Start at the line with "Lemma TextOnly_new_events (net : network)" in the records below, stop at the line with "- rewrite TextOnly_no_key", and return every line in that span exactly, the two end lines included.

> DATA EXCERPTS:
——

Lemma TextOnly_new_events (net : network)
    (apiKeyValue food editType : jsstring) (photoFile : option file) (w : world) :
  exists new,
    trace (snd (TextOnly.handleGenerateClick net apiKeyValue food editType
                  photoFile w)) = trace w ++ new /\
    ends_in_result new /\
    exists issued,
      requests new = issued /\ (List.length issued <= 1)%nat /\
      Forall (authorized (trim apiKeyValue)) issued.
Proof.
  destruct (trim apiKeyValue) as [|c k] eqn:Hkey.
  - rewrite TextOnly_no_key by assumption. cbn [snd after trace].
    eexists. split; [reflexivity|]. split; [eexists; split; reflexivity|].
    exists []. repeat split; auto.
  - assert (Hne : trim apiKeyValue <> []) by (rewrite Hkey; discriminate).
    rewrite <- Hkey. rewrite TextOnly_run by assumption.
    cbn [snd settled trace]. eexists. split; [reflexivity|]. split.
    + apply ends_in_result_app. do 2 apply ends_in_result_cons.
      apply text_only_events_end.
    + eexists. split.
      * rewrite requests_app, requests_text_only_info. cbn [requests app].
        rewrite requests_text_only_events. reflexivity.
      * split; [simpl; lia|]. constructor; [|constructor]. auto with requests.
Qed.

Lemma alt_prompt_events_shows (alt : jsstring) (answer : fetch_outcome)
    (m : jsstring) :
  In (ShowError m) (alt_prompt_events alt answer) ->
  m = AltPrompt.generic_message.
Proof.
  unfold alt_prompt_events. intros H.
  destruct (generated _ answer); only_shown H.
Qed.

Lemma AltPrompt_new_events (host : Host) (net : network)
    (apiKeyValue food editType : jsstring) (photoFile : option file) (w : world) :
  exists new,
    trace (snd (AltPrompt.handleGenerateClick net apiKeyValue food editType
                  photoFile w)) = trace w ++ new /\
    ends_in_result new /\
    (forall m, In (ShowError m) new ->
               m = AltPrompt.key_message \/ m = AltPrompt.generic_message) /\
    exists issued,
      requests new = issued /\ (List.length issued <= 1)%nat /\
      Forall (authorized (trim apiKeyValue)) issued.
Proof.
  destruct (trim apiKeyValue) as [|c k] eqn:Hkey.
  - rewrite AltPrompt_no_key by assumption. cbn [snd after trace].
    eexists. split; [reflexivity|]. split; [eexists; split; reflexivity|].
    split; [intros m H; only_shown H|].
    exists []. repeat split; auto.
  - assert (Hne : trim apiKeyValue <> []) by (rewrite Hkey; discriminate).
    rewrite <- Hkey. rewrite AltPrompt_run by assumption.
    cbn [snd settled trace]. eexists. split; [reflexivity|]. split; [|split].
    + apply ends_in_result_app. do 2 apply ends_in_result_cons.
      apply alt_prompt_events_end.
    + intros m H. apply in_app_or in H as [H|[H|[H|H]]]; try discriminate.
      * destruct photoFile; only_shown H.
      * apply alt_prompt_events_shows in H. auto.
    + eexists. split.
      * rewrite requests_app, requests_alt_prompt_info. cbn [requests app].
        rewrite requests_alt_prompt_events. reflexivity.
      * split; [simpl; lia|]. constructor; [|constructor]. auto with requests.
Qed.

——

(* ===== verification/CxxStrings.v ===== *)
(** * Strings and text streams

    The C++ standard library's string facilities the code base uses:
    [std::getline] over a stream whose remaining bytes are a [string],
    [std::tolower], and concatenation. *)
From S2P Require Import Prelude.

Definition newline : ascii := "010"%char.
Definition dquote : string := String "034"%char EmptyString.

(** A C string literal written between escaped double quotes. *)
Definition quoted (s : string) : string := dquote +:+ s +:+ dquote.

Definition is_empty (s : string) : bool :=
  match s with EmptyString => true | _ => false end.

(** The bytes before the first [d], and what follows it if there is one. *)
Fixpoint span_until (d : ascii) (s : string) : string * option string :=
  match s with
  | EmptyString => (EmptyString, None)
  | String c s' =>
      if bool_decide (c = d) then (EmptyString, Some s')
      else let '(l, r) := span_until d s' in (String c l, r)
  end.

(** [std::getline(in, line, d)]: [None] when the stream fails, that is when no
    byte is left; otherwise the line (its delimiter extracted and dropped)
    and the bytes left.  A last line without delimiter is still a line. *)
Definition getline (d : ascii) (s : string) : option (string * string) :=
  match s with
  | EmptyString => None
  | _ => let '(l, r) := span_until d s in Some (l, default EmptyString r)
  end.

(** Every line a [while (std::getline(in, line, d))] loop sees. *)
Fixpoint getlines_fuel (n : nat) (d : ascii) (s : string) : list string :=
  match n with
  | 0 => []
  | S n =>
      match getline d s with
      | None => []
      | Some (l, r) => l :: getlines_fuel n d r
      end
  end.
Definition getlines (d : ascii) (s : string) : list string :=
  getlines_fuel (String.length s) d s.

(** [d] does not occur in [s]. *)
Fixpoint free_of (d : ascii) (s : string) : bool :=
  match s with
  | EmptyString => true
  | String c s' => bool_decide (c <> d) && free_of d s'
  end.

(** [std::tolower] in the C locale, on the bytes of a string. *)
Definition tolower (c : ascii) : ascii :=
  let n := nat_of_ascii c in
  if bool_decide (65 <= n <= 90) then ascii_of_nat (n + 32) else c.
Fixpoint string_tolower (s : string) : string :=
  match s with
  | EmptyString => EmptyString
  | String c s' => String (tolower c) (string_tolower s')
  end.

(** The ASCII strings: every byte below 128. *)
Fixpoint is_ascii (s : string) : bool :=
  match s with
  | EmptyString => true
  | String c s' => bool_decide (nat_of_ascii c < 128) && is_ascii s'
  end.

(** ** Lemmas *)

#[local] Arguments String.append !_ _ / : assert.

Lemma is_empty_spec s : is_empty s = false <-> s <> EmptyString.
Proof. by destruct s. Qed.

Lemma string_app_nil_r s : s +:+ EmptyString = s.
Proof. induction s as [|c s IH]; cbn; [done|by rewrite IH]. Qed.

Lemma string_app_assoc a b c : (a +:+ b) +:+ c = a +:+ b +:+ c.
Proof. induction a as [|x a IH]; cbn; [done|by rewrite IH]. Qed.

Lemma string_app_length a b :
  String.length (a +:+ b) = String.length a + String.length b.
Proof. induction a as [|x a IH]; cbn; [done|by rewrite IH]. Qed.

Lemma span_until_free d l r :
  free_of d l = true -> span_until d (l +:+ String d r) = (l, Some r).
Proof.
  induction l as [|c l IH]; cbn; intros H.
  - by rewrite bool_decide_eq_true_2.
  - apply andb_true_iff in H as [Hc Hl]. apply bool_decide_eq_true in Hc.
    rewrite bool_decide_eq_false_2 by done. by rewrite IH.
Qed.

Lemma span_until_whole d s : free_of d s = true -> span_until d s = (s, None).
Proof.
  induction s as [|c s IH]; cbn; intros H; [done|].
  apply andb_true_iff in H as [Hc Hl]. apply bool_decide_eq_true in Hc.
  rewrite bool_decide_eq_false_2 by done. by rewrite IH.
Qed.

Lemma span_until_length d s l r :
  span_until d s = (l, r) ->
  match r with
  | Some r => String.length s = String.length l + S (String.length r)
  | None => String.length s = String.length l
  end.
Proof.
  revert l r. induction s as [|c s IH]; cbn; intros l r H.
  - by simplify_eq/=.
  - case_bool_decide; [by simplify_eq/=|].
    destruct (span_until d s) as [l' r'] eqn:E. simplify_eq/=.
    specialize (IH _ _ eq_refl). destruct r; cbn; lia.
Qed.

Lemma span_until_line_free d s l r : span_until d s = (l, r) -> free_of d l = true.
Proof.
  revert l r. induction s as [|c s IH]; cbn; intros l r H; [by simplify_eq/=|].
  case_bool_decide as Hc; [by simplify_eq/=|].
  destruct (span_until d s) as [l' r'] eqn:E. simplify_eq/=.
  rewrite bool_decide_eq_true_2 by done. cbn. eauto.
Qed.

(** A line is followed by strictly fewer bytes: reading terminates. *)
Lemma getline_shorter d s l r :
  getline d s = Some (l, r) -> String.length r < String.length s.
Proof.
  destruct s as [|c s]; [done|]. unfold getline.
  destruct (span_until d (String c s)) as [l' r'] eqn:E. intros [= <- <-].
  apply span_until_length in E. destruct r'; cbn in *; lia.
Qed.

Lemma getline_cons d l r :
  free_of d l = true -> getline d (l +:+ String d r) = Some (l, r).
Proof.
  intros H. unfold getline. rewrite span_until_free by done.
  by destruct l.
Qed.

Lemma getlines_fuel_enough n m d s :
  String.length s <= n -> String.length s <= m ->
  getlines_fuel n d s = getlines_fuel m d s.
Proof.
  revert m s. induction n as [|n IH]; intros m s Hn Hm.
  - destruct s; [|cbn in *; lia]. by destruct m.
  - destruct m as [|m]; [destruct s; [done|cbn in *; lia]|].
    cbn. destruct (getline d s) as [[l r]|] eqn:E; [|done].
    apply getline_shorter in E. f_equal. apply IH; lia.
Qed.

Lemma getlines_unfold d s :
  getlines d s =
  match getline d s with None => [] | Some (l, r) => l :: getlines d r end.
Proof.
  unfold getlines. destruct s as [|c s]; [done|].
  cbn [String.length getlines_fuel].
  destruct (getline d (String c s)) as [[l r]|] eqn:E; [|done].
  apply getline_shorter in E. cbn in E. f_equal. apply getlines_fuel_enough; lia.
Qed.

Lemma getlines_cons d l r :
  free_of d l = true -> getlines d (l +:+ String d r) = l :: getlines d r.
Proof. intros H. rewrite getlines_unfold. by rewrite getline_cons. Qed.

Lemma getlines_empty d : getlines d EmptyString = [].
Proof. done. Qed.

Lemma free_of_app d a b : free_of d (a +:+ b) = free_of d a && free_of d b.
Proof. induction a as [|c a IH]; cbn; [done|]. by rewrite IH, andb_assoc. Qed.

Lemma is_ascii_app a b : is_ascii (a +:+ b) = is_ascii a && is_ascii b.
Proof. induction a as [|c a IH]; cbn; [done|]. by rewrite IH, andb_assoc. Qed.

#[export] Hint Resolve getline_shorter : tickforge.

——

> ANSWER TO THIS TASK:
Lemma TextOnly_new_events (net : network)
    (apiKeyValue food editType : jsstring) (photoFile : option file) (w : world) :
  exists new,
    trace (snd (TextOnly.handleGenerateClick net apiKeyValue food editType
                  photoFile w)) = trace w ++ new /\
    ends_in_result new /\
    exists issued,
      requests new = issued /\ (List.length issued <= 1)%nat /\
      Forall (authorized (trim apiKeyValue)) issued.
Proof.
  destruct (trim apiKeyValue) as [|c k] eqn:Hkey.
  - rewrite TextOnly_no_key by assumption. cbn [snd after trace].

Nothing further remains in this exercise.